Continuous, coordinated control-In continuous control, coarse and intermediate positioning is not needed, since each movement remains continuously under non-ambiguous direction from its associated Helixyn. The system which has been developed uses sampled position information in each of three coordinates. The position samples are derived from the drawing data by automatic digital computing, the description of which is outside the scope of this paper. No decimal to binary conversion problem exists in the position control system, because this conversion takes place in the process of computing the position samples. At present the sampling period in anyone of the coordinates is 16 mS, which is adequate for present needs but may be raised in the future. The sampling epochs for the different coordinates are interlaced in time-division multiplex and are recorded in binary notation on tin. (6 mm) wide magnetic tape, together with synchronizing and checking data. The tape also carries digital information which may be used to modify the position samples (during control) to allow the use of a cutter which is not to nominal diameter, or may be used to take a roughing cut with allowance for finishing. In addition, the tape carries miscellaneous information to allow automatic control of servo power, locking of machine movements, etc. All the information is carried on four parallel tracks and the tape is read at 7'5 in./sec (19 cm/sec). In the circuits which handle the information read from the tape, considerable economy is possible because the signals are in time-division multiplex. A single digital-analogue converter handles information for all three coordinates, actually in sequence but effectively continuously. Similarly, a single computing circuit effects tool diameter correction for the two coordinates which are involved. Impulsive sampling of position misalignment is used, taking advantage of the wide-band characteristics of the Helixyns and the common digital-analogue converter. A valuable feature of the synchro-like nature of Helixyn control is that it cannot accumulate error. Occasional in-
correct position samples may occur, due to magnetic tape dropouts or drop-ins, but these will, in general, have no sensible effect on the finished product. Advantage is taken of this feature to arrange that automatic digital checking circuits do not direct the equipment to shut down unless fault indications occur with significant frequency.
Performance-The coordinate setting system described has not yet been applied to a machine tool, but laboratory equipment has shown the system to operate and to give extremely stable and repeatable positioning to the expected order of accuracy.
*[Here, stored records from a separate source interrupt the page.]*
(* ===== verification/Fuse.v ===== *)
(** * Fuse: the FUSE file system (fuse/main.c)

    The handlers that libfuse calls, each on the world of nodes, and the options
    that the program gives to libfuse.  [get_node fi] is the pointer that the open
    file holds: an argument of the handlers that take a [struct fuse_file_info].
    [FUSE_USE_VERSION] is an argument where the code depends on it; the conditional
    parts are those of Linux.  The debug messages are left out. *)

From Stdlib Require Import ZArith Lia.
From stdpp Require Import base numbers list gmap strings.
From S2P Require Import Prelude Bytes Monad Ondisk State Utf Bitmap Geometry Cluster FileIO Utils ExfatTime Entries NodeTree Lookup LookupSpec Dir Mount.

#[local] Open Scope Z_scope.

Section Fuse.
Context `{Platform}.

(** ** Definitions *)

(** *** Handlers *)

(** The pattern of a handler that works on the node of a path. *)
Definition with_path {A} (fail : Z -> A) (path : list Z) (f : option ptr -> M world A) : M world A :=
  let! (rc, node) := exfat_lookup path in
  if negb (rc =? 0) then ret (fail rc) else f node.

Definition fuse_exfat_getattr (path : list Z) : M world (Z * option stat) :=
  with_path (fun rc => (rc, None)) path (fun node =>
    let! n := deref node in
    let! w := get_state in
    let stbuf := exfat_stat (w_ef w) n in
    exfat_put_node node;;
    ret (0, Some stbuf)).

(** [size] is signed; [exfat_truncate] takes it as an unsigned number. *)
Definition fuse_exfat_truncate (path : list Z) (size : Z) : M world Z :=
  with_path id path (fun node =>
    let! rc := with_node node (exfat_truncate (u64 size) true) in
    if negb (rc =? 0) then
      exfat_flush_node node;;
      exfat_put_node node;;
      ret rc
    else
      let! rc := exfat_flush_node node in
      exfat_put_node node;;
      ret rc).

(** An entry that the handler hands to [filler]: the name and the attributes. *)
Definition dir_entry : Type := list Z * option stat.

(** The loop over the directory; [buffer] is what was handed to [filler]. *)
Fixpoint fuse_readdir_loop (fuel : nat) (it : exfat_iterator) (buffer : list dir_entry)
  : M world (list dir_entry * exfat_iterator) :=
  match fuel with
  | O => diverge
  | S fuel =>
      let! (node, it) := exfat_readdir it in
      match node with
      | None => ret (buffer, it)
      | Some _ =>
          let! n := deref node in
          let! name := exfat_get_name (S := world) n in
          let! w := get_state in
          let stbuf := exfat_stat (w_ef w) n in
          exfat_put_node node;;
          fuse_readdir_loop fuel it (buffer ++ [(name, Some stbuf)])
      end
  end.

(** "." and ".." *)
Definition dot_entries : list dir_entry := [([dot], None); ([dot; dot], None)].

Definition fuse_exfat_readdir (path : list Z) : M world (Z * list dir_entry) :=
  with_path (fun rc => (rc, [])) path (fun parent =>
    let! n := deref parent in
    if negb (is_dir n) then
      exfat_put_node parent;;
      on_world_os exfat_error;;
      ret (- ENOTDIR, [])
    else
      let! (rc, it) := exfat_opendir parent in
      if negb (rc =? 0) then
        exfat_put_node parent;;
        on_world_os exfat_error;;
        ret (rc, dot_entries)
      else
        let! w := get_state in
        let! (buffer, it) := fuse_readdir_loop (tree_fuel w) it dot_entries in
        exfat_closedir it;;
        exfat_put_node parent;;
        ret (0, buffer)).
(** *** Reading a directory *)

Lemma readdir_loop_safe d : forall l2 l1 fuel w buffer, forest w -> children (w_heap w) d (l1 ++ l2) ->
  (length l2 < fuel)%nat ->
  wpt (fuse_readdir_loop fuel (mk_exfat_iterator (Some d) (last_or None l1)) buffer)
    (fun r w' => it_parent r.2 = Some d /\ length r.1 = (length buffer + length l2)%nat /\ later (fun _ => 0) w w') w.
Proof.
  induction l2 as [| p l2 IH]; intros l1 [| fuel] w buffer Hf Hl Hfuel; cbn [length] in Hfuel; try lia; cbn [fuse_readdir_loop].
  - apply wpt_bind. unfold wpt at 1. rewrite (readdir_ok w d l1 [] Hl). apply wpt_ret.
    split_and!; [done | by rewrite Nat.add_0_r | by apply later_refl].
  - destruct (segment_elem _ _ _ _ _ p (ch_list _ _ _ Hl)) as [n Hn]; [set_solver |].
    apply wpt_bind. unfold wpt at 1. rewrite (readdir_ok w d l1 (p :: l2) Hl).
    pose proof (get_later p w Hf ltac:(eauto)) as L1. pose proof (la_forest _ _ _ L1) as Hf1.
    apply wpt_bind. eapply wpt_deref. { rewrite bump_lookup, decide_True, Hn by done. cbn. done. }
    apply wpt_bind, wpt_get_name. intros name. apply wpt_bind, wpt_get.
    apply wpt_bind, wpt_put_node; [eapply later_dom; [exact L1 | by eexists] |]. intros Hr.
    pose proof (put_later p _ Hf1 Hr) as L2.
    assert (L12 : later (fun _ => 0) w (bump p (-1) (bump p 1 w))) by (eapply later_trans; [exact L1 | exact L2 | refs_eq]).
    replace (Some p) with (last_or None (l1 ++ [p])) by (by rewrite last_or_app).
    eapply wpt_mono; [apply (IH (l1 ++ [p]) fuel); [apply L2 | | lia] |].
    { rewrite <- app_assoc. by do 2 apply bump_children. }
    post r w3 (Hit & Hlen & L3). split_and!; [done | | by eapply later_zero].
    rewrite Hlen, length_app. cbn [length]. lia.
Qed.

Lemma readdir_safe w path : ready w -> wps (fuse_exfat_readdir path) (fun _ w' => intact (fun _ => 0) w w') w.
Proof.
  intros Hw. unfold fuse_exfat_readdir. apply with_path_wps; [exact Hw | by intros ? ? _ I |].
  intros p w1 L Hp _ _. pose proof Hp as (n & Hn & _). pose proof (la_forest _ _ _ L) as Hf1. pose proof (intact_later _ _ _ L) as I1.
  (* the ways out that report an error *)
  assert (Herr : forall w2 (rc : Z) buffer, intact (one p 1) w w2 ->
    wps (exfat_put_node (Some p);; on_world_os exfat_error;; ret (rc, buffer : list dir_entry))
      (fun _ w' => intact (fun _ => 0) w w') w2).
  { intros w2 rc buffer I2. apply wps_bind, wps_put_node.
    { eapply intact_held; [apply Hw | exact I2 | unfold one; rewrite decide_True by done; lia]. }
    intros Hr. assert (I3 : intact (fun _ => 0) w (bump p (-1) w2)).
    { eapply intact_trans; [exact I2 | apply intact_later, put_later; [apply I2 | done] | refs_eq]. }
    eapply wps_step; [apply wps_wpt, os_later; [apply I3 | intros e; apply wpt_ret; exact I] |]. post ? w4 L4.
    apply wps_ret. by eapply intact_then, intact_quiet. }
  apply wps_bind, (wps_deref _ _ _ _ Hn). destruct (negb _); [by apply Herr |].
  eapply wps_step; [by apply wps_wpt, opendir_later |]. intros [rc it] w2; cbn beta; cbn [fst snd]. intros (-> & _ & L2 & _).
  destruct (Z.eqb_spec rc 0) as [-> | Hrc]; cbn [negb].
  2: { apply Herr. eapply intact_then; [exact I1 | by apply intact_later]. }
  pose proof (la_forest _ _ _ L2) as Hf2. apply wps_bind, wps_get.
  destruct (fo_list _ Hf2 p) as [l Hl]; [eapply later_dom; [exact L2 | by apply linked_some] |].
  pose proof (segment_heap_length _ _ _ Hl) as Hlen.
  eapply wps_step; [apply wps_wpt, (readdir_loop_safe p l []); [done | exact Hl | unfold tree_fuel; lia] |].
  intros [buffer it] w3; cbn beta; cbn [fst snd]. intros (Hit & _ & L3). unfold exfat_closedir. rewrite Hit.
  assert (I3 : intact (fun q => one p 1 q + one p 1 q) w w3).
  { eapply intact_trans; [exact I1 | eapply intact_then; [by apply intact_later | by apply intact_later] | refs_eq]. }
  apply wps_bind, wps_put_node.
  { eapply intact_held; [apply Hw | exact I3 | unfold one; rewrite decide_True by done; lia]. }
  intros Hr. eapply wps_mono; [apply (put_done w _ p (0, buffer) Hw) |]; [| by post r w' [_ I]].
  eapply intact_trans; [exact I3 | apply intact_later, put_later; [apply L3 | done] | refs_eq].
Qed.
(* ===== verification/Tools.v ===== *)
(** * Tools: the attributes of a file and the label of a volume (attrib/main.c, label/main.c)

    A program returns its exit code and what it printed. *)

From Stdlib Require Import ZArith Lia.
From stdpp Require Import base numbers list gmap strings.
From S2P Require Import Prelude Bytes Monad Ondisk State Utf Bitmap Geometry Cluster FileIO Utils ExfatTime Entries NodeTree Lookup Dir Mount.

#[local] Open Scope Z_scope.

Section Tools.
Context `{Platform}.

(** ** Definitions *)

(** *** attrib/main.c *)

Definition print_attribute (attribs attrib : Z) : bool := negb (Z.land attribs attrib =? 0).

(** The flags in the order in which they are printed. *)
Definition attribute_list : list Z :=
  [EXFAT_ATTRIB_RO; EXFAT_ATTRIB_HIDDEN; EXFAT_ATTRIB_SYSTEM; EXFAT_ATTRIB_ARCH;
   EXFAT_ATTRIB_VOLUME; EXFAT_ATTRIB_DIR].

Definition attribute (node : option ptr) (add_flags clear_flags : Z) : M world (Z * list bool) :=
  let! n := deref node in
  if negb (Z.lor add_flags clear_flags =? 0) then
    let attrib := Z.ldiff (Z.lor (n_attrib n) add_flags) clear_flags in
    if negb (n_attrib n =? attrib) then
      assign node (fun n => set_n_is_dirty true (set_n_attrib attrib n));;
      let! ret_ := exfat_flush_node node in
      if negb (ret_ =? 0) then
        let! n := deref node in
        let! _ := exfat_get_name (S := world) n in
        on_world_os exfat_error;;
        ret (1, [])
      else ret (0, [])
    else ret (0, [])
  else ret (0, map (print_attribute (n_attrib n)) attribute_list).

(** What the options ask for: the flags to set and to clear, and whether a device
    was named. *)
Record attrib_options : Type := mk_attrib_options {
  add_flags : Z;
  clear_flags : Z;
  spec_given : bool
}.

(** The flag that an option character stands for: set it when [true]. *)
Definition attrib_flag (opt : Z) : option (bool * Z) :=
  if opt =? char "r" then Some (true, EXFAT_ATTRIB_RO)
  else if opt =? char "R" then Some (false, EXFAT_ATTRIB_RO)
  else if opt =? char "i" then Some (true, EXFAT_ATTRIB_HIDDEN)
  else if opt =? char "I" then Some (false, EXFAT_ATTRIB_HIDDEN)
  else if opt =? char "s" then Some (true, EXFAT_ATTRIB_SYSTEM)
  else if opt =? char "S" then Some (false, EXFAT_ATTRIB_SYSTEM)
  else if opt =? char "a" then Some (true, EXFAT_ATTRIB_ARCH)
  else if opt =? char "A" then Some (false, EXFAT_ATTRIB_ARCH)
  else None.

Fixpoint attrib_option_loop (opts : list Z) (a : attrib_options) : Z + attrib_options :=
  match opts with
  | [] => inr a
  | opt :: opts =>
      if opt =? char "V" then inl 0
      else if opt =? char "d" then attrib_option_loop opts (mk_attrib_options (add_flags a) (clear_flags a) true)
      else
        match attrib_flag opt with
        | Some (true, flag) =>
            attrib_option_loop opts (mk_attrib_options (Z.lor (add_flags a) flag) (clear_flags a) (spec_given a))
        | Some (false, flag) =>
            attrib_option_loop opts (mk_attrib_options (add_flags a) (Z.lor (clear_flags a) flag) (spec_given a))
        | None => inl 1
        end
  end.

(** [args] are the arguments that are no options. *)
Definition attrib_main (o : open_answers) (euid egid : Z) (opts : list Z) (args : list (list Z)) : M world (Z * list bool) :=
  match attrib_option_loop opts (mk_attrib_options 0 0 false) with
  | inl code => ret (code, [])
  | inr a =>
      if negb (Z.land (add_flags a) (clear_flags a) =? 0) then on_world_os exfat_error;; ret (1, [])
      else
        match spec_given a, args with
        | true, [file_path] =>
            let options := if Z.lor (add_flags a) (clear_flags a) =? 0 then str "ro" else [] in
            let! rc := exfat_mount o euid egid options in
            if negb (rc =? 0) then on_world_os exfat_error;; ret (1, [])
            else
              let! (rc, node) := exfat_lookup file_path in
              if negb (rc =? 0) then
                on_world_os exfat_error;;
                exfat_unmount;;
                ret (1, [])
              else
                let! r := attribute node (add_flags a) (clear_flags a) in
                exfat_put_node node;;
                exfat_unmount;;
                ret r
        | _, _ => ret (1, [])
        end
  end.

(** *** label/main.c *)

(** [args] are all the arguments of the program. *)
Definition label_main (o : open_answers) (euid egid : Z) (args : list (list Z)) : M world (Z * list Z) :=
  if existsb (fun arg => bool_decide (arg = str "-V")) args then ret (0, [])
  else
    match args with
    | [_; label] =>
        let! rc := exfat_mount o euid egid [] in
        if negb (rc =? 0) then ret (1, [])
        else
          let! rc := exfat_set_label label in
          exfat_unmount;;
          ret (if negb (rc =? 0) then 1 else 0, [])
    | [_] =>
        let! rc := exfat_mount o euid egid (str "ro") in
        if negb (rc =? 0) then ret (1, [])
        else
          let! w := get_state in
          let label := exfat_get_label (w_ef w) in
          exfat_unmount;;
          ret (0, label)
    | _ => ret (1, [])
    end.
End Tools.
Definition CMD_READ : Z := 2.
Definition CMD_WRITE : Z := 3.
Definition CMD_UPDATE : Z := 4.
Definition TD_PROTSTATUS : Z := 15.
Definition TD_READ64 : Z := 24.
Definition TD_WRITE64 : Z := 25.
Definition NSCMD_DEVICEQUERY : Z := 0x4000.
Definition NSCMD_TD_READ64 : Z := 0xc000.
Definition NSCMD_TD_WRITE64 : Z := 0xc001.

Class ExecDevice (D : Type) := {
  DoIO : ioreq -> list Z -> D -> ioreply * D;
  DoIO_query : ioreq -> D -> ioreply * NSDeviceQueryResult * D;
  d_medium : D -> mem
}.

Definition is_read_command (c : Z) : bool := (c =? CMD_READ) || (c =? TD_READ64) || (c =? NSCMD_TD_READ64).
Definition is_write_command (c : Z) : bool := (c =? CMD_WRITE) || (c =? TD_WRITE64) || (c =? NSCMD_TD_WRITE64).

(** The byte offset of a request: the 32-bit commands have only [io_Offset]. *)
Definition io_byte_offset (r : ioreq) : Z :=
  if (io_Command r =? CMD_READ) || (io_Command r =? CMD_WRITE) then io_Offset r
  else Z.lor (Z.shiftl (io_Actual r) 32) (io_Offset r).

(** A transfer that reports success moved the bytes; one that fails left the
    medium outside of its range alone. *)
Class ExecDeviceLaws (D : Type) `{ExecDevice D} : Prop := {
  read_law r data d rp d' : DoIO r data d = (rp, d') ->
    is_read_command (io_Command r) = true -> zlen data = io_Length r ->
    d_medium d' ≡ d_medium d /\ zlen (rp_data rp) = zlen data /\
    (rp_error rp = 0 -> rp_actual rp = io_Length r ->
     rp_data rp = mread (d_medium d) (io_byte_offset r) (io_Length r));
  write_law r data d rp d' : DoIO r data d = (rp, d') ->
    is_write_command (io_Command r) = true -> zlen data = io_Length r ->
    rp_data rp = data /\
    (forall a, a < io_byte_offset r \/ io_byte_offset r + io_Length r <= a -> d_medium d' a = d_medium d a) /\
    (rp_error rp = 0 -> rp_actual rp = io_Length r ->
     d_medium d' ≡ mwrite (d_medium d) (io_byte_offset r) data);
  other_law r data d rp d' : DoIO r data d = (rp, d') ->
    is_read_command (io_Command r) = false -> is_write_command (io_Command r) = false ->
    d_medium d' ≡ d_medium d;
  query_law r d rp q d' : DoIO_query r d = (rp, q, d') -> d_medium d' ≡ d_medium d
}.

Section DevIo.
Context {D : Type} `{ExecDevice D}.

(** ** Definitions *)

(** struct ExfatDevSpec, without the name of the device. *)
Record ExfatDevSpec : Type := {
  ds_unit : Z;
  ds_flags : Z;
  ds_blocksize : Z;
  ds_maxtransfer : Z;
  ds_mask : Z;
  ds_firstbyte : Z;
  ds_length : Z
}.

(** struct exfat_dev; the message port and the request are there or not, and
    [None] is a null bounce buffer. *)
Record exfat_dev : Type := mk_exfat_dev {
  dv_port : bool;
  dv_req : bool;
  dv_devopen : bool;
  dv_mode : exfat_mode;
  dv_firstbyte : Z;
  dv_size : Z;
  dv_pos : Z;
  dv_blocksize : Z;
  dv_blockmask : Z;
  dv_maxtransfer : Z;
  dv_mask : Z;
  dv_cmd_read : Z;
  dv_cmd_write : Z;
  dv_bounce : option (list Z);
  dv_bounce_lba : Z
}.
Definition scan_extended (blocksize ext_start max : Z) : M D (list ExfatPartition) :=
  let! ok := AllocVec in
  if negb ok then ret [] else scan_extended_loop EBR_MAX_LINKS blocksize ext_start ext_start [] max.

(** Whether [n] words from [off] are all zero; the first that is not ends the test. *)
Fixpoint zero_words (n : nat) (buf : list Z) (off : Z) : M D bool :=
  match n with
  | O => ret true
  | S n => let! v := le32at buf off in if v =? 0 then zero_words n buf (off + 4) else ret false
  end.

(** The loop over the entries of the GPT from entry [i]: [n] entries are left. *)
Fixpoint scan_gpt_loop (n : nat) (blocksize ent_lba ent_size i : Z) (out : list ExfatPartition) (max : Z)
  : M D (list ExfatPartition) :=
  match n with
  | O => ret out
  | S n =>
      if max <=? zlen out then ret out
      else
        let lba := u64 (ent_lba + u32 (i * ent_size) / blocksize) in
        let off := u32 (i * ent_size) mod blocksize in
        let! r := read_at blocksize (block_offset lba blocksize) in
        match r with
        | None => ret out
        | Some hdr =>
            let! unused := zero_words 4 hdr off in
            if unused then
              scan_gpt_loop n blocksize ent_lba ent_size (i + 1) out max
            else
              let! first := le64at hdr (off + 32) in
              let! last := le64at hdr (off + 40) in
              if last <? first then scan_gpt_loop n blocksize ent_lba ent_size (i + 1) out max
              else
                let! found := is_exfat_at first blocksize in
                let out := if found then add out max first (u64 (last - first + 1)) else out in
                scan_gpt_loop n blocksize ent_lba ent_size (i + 1) out max
        end
  end.

Definition scan_gpt (blocksize max : Z) : M D (list ExfatPartition) :=
  let! ok := AllocVec in
  if negb ok then ret []
  else
    let! r := read_at blocksize blocksize in
    match r with
    | None => ret []
    | Some hdr =>
        let! sig := matches_at hdr GPT_SIG (str "EFI PART") in
        if negb sig then ret []
        else
          let! ent_lba := le64at hdr GPT_ENT_LBA in
          let! ent_count := le32at hdr GPT_ENT_COUNT in
          let! ent_size := le32at hdr GPT_ENT_SIZE in
          let ent_count :=
            if (ent_size =? 0) || (blocksize <? ent_size) || (128 <? ent_count)
            then (if 128 <? ent_count then 128 else ent_count) else ent_count in
          scan_gpt_loop (Z.to_nat ent_count) blocksize ent_lba ent_size 0 [] max
    end.

(** The loop over the entries of the MBR from entry [i]: [n] entries are left; [buf]
    is the boot record, which is read again after the buffer was used to probe. *)
Fixpoint scan_mbr_loop (n : nat) (blocksize i : Z) (buf : list Z) (out : list ExfatPartition) (max : Z)
  : M D (list ExfatPartition) :=
  match n with
  | O => ret out
  | S n =>
      if max <=? zlen out then ret out
      else
        let e := MBR_TABLE + i * MBR_ENTRY_SIZE in
        let! type := byte_at buf (e + 4) in
        let! first := le32at buf (e + 8) in
        let! count := le32at buf (e + 12) in
        if (type =? 0) || (count =? 0) then scan_mbr_loop n blocksize (i + 1) buf out max
        else
          let! out :=
            if type =? MBR_TYPE_GPT then
              let! more := scan_gpt blocksize (max - zlen out) in ret (out ++ more)
            else if is_extended_type type then
              let! more := scan_extended blocksize first (max - zlen out) in ret (out ++ more)
            else
              let! found := is_exfat_at first blocksize in
              ret (if found then add out max first count else out) in
          if i + 1 <? MBR_ENTRIES then
            let! r := read_at blocksize 0 in
            match r with
            | None => ret out
            | Some buf => scan_mbr_loop n blocksize (i + 1) buf out max
            end
          else scan_mbr_loop n blocksize (i + 1) buf out max
  end.

(** The partitions that are stored in [out]; their number is the result of the code. *)
Definition exfat_amiga_scan_partitions (blocksize total_sectors max : Z) : M D (list ExfatPartition) :=
  let! ok := AllocVec in
  if negb ok then ret []
  else
    let! r := read_at blocksize 0 in
    match r with
    | None => ret []
    | Some buf =>
        let! superfloppy := matches_at buf 3 (str "EXFAT   ") in
        if superfloppy then ret (add [] max 0 total_sectors)
        else
          let! sig := le16at buf MBR_SIG in
          if negb (sig =? 0xaa55) then ret []
          else scan_mbr_loop (Z.to_nat MBR_ENTRIES) blocksize 0 buf [] max
    end.
End PartTable.

(** ** What is found *)

(** The bytes of a block. *)
Definition block (m : mem) (blocksize lba : Z) : list Z := mread m (block_offset lba blocksize) blocksize.

(** There is the boot record of an exFAT volume. *)
Definition exfat_at (m : mem) (blocksize lba : Z) : bool :=
  bool_decide (sub (block m blocksize lba) 3 8 = str "EXFAT   ").

(** At most [max] partitions, and each of them starts with an exFAT boot record. *)
Definition sound (m : mem) (blocksize max : Z) (out : list ExfatPartition) : Prop :=
  zlen out <= max /\ Forall (fun p => exfat_at m blocksize (first_lba p) = true) out.

(** The entries of the GPT, if there is one, do not cross the ends of blocks. *)
Definition gpt_aligned (m : mem) (blocksize : Z) : Prop :=
  let hdr := mread m blocksize blocksize in
  let size := le_val (sub hdr GPT_ENT_SIZE 4) in
  sub hdr GPT_SIG 8 = str "EFI PART" -> 48 <= size /\ (size | blocksize).

Section Scan.
Context {D : Type} `{BlockDeviceLaws D} (m : mem) (blocksize : Z) (Hbs : 512 <= blocksize <= 2 ^ 24).

Lemma zlen_block lba : zlen (block m blocksize lba) = blocksize.
Proof. apply zlen_mread. lia. Qed.

(** [f] ends, keeps the medium, and its result satisfies [Q]; it is stopped at a read
    past a buffer only if the entries of the GPT cross the ends of blocks. *)
Definition probes {A} (f : M D A) (Q : A -> Prop) : Prop :=
  forall s, medium_of s = m ->
    match f s with
    | Ok a s' => medium_of s' = m /\ Q a
    | Halt OutOfBounds _ => ~ gpt_aligned m blocksize
    | _ => False
    end.
Lemma name_to_bstr_shows_witness :
  exfat_amiga_name_to_bstr (name_bytes [0x41; 0xe9; 0x20ac]) 106 = Some [3; 0x41; 0xe9; 0x3f; 0].
Proof. apply (name_to_bstr_shows [0x41; 0xe9; 0x20ac] 106); [repeat constructor; lia | lia]. Defined.

Lemma latin1_utf8_of c : 0 < c < 256 -> latin1_utf8 c = utf8_of c.
Proof.
  intros Hc. unfold latin1_utf8, utf8_of. destruct (Z.ltb_spec c 0x80), (Z.leb_spec c 0x7f); try lia; [done |].
  rewrite (proj2 (Z.leb_le c 0x7ff)) by lia. rewrite land_3f. change 0x3f with (2 ^ 6 - 1).
  rewrite Z.shiftr_div_pow2 by lia. change (2 ^ 6) with 64.
  rewrite lor_head_c0, lor_tail_80 by (to_equations; lia). done.
Qed.

Lemma latin1_loop_whole chars : forall acc maxlen, zlen acc + 2 * zlen chars <= maxlen - 2 ->
  latin1_loop chars acc maxlen = acc ++ (chars ≫= latin1_utf8).
Proof.
  induction chars as [| c chars IH]; intros acc maxlen Hl; cbn [latin1_loop].
  - by rewrite app_nil_r.
  - rewrite zlen_cons in Hl. pose proof (zlen_nonneg chars). rewrite (proj2 (Z.ltb_lt _ _)) by lia.
    assert (zlen (latin1_utf8 c) <= 2) by (unfold latin1_utf8; destruct (c <? 0x80); unfold zlen; cbn; lia).
    rewrite IH by (rewrite zlen_app; lia). by rewrite <- app_assoc.
Qed.

(** The loop stores at most [maxlen - 1] bytes. *)
Lemma latin1_loop_bound src : forall acc maxlen, zlen acc <= maxlen - 1 -> zlen (latin1_loop src acc maxlen) <= maxlen - 1.
Proof.
  induction src as [| c src IH]; intros acc maxlen Ha; cbn [latin1_loop]; [done |].
  destruct (Z.ltb_spec (zlen acc) (maxlen - 3)); [| done]. apply IH. rewrite zlen_app.
  unfold latin1_utf8. destruct (c <? 0x80); unfold zlen in *; cbn; lia.
Qed.

Lemma bstr_to_utf8_bound bstr maxlen : 1 <= maxlen -> zlen (exfat_amiga_bstr_to_utf8 bstr maxlen) <= maxlen.
Proof.
  intros Hm. unfold exfat_amiga_bstr_to_utf8. rewrite zlen_app.
  pose proof (latin1_loop_bound (sub bstr 1 (znth bstr 0)) [] maxlen ltac:(rewrite zlen_nil; lia)).
  change (zlen [0]) with 1. lia.
Qed.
The continuous control system is being used for three coordinate control of a vertical-spindle milling machine, in the laboratory, and will shortly be put into use under factory conditions. The control system has been shown to work as described. Precise absolute accuracy tests are not yet completed, but good surface finish and repeatability have been shown from the outset. Devices Related to the Helixyn Linear Inductosyn-The Linear Inductosyn of Farrand Controls, Inc. is similar to the Helixyn in that a slider is excited by a pair of currents, just as the Helixyn sleeve is excited by a pair of voltages, and a null voltage is taken from an assembly of scales corresponding to the Helixyn bar. Magnetic coupling is used. However, it is somewhat less economical to supply precisely controlled currents than similarly controlled voltages and the rotary feature of the Helixyn, of use in fine datum setting and cam correction, is not present. The space cycle of the Inductosyn is 0·1 in., and it would not suit the position control systems described earlier. Nultrax-The Nultrax of Canadian Westinghouse Co., Ltd., is superficially similar to the Helixyn in that it has cylindrical bar and sleeve elements bearing helical conductors. Coupling is magnetic. There is, however, no real similarity to the Helixyn in use, since the Nultrax bar and sleeve must be rotated with respect to each other to obtain fine position setting, and this involves the provision of a subservo to convert the numerical input to a corresponding rotation. The author gratefully acknowledges the work done by his colleagues in helping to develop Helixyn control from an idea to practical realization. Thanks are also due to the Board of Directors of the British Thomson-Houston Co., Ltd., and the Executive of the Associated Electrical Industries Limited, Electronic Apparatus Division, for permission to publish this paper.
Summary
Helixyn is the name given to a position-measuring element which has been developed for automatic positioning of machine tool movements from numerical input data. The order of accuracy of the device is 0·0001 in. (0'0025 mm), including conversion of input data from numerical form. The measuring unit comprises a cylindrical bar, somewhat longer than the distance over which control is required, and a short cylindrical sleeve which moves along the bar but not in contact with it. The two parts are mounted on the machine tool so as to pick up directly the relative movement which is to be controlled. In the form on which development has been concentrated, the sleeve consists basically of a tube of insulating material, the inside surface of which supports four distinct helical conducting paths which
are disposed with equal axial spacing so as to form a regular interlaced pattern. The bar consists of three interlaced helical conducting paths carried on a layer of insulation bonded firmly to a steel tube. The lead of the helices on the bar is the same as that on the sleeve, and the design is such that the variation of capacitance between each sleeve conductor and each bar conductor is closely sinusoidal when plotted against relative axial movement. The sleeve conductors are supplied with a.c. or impulsive voltages of relative sign and magnitude set by a relay-switched resistor network. The numerical input controls the switching in such a way that the electrostatic field between sleeve and bar remains substantially constant in form but takes up an axial position relative to the sleeve bearing a linear relation to the numerical input.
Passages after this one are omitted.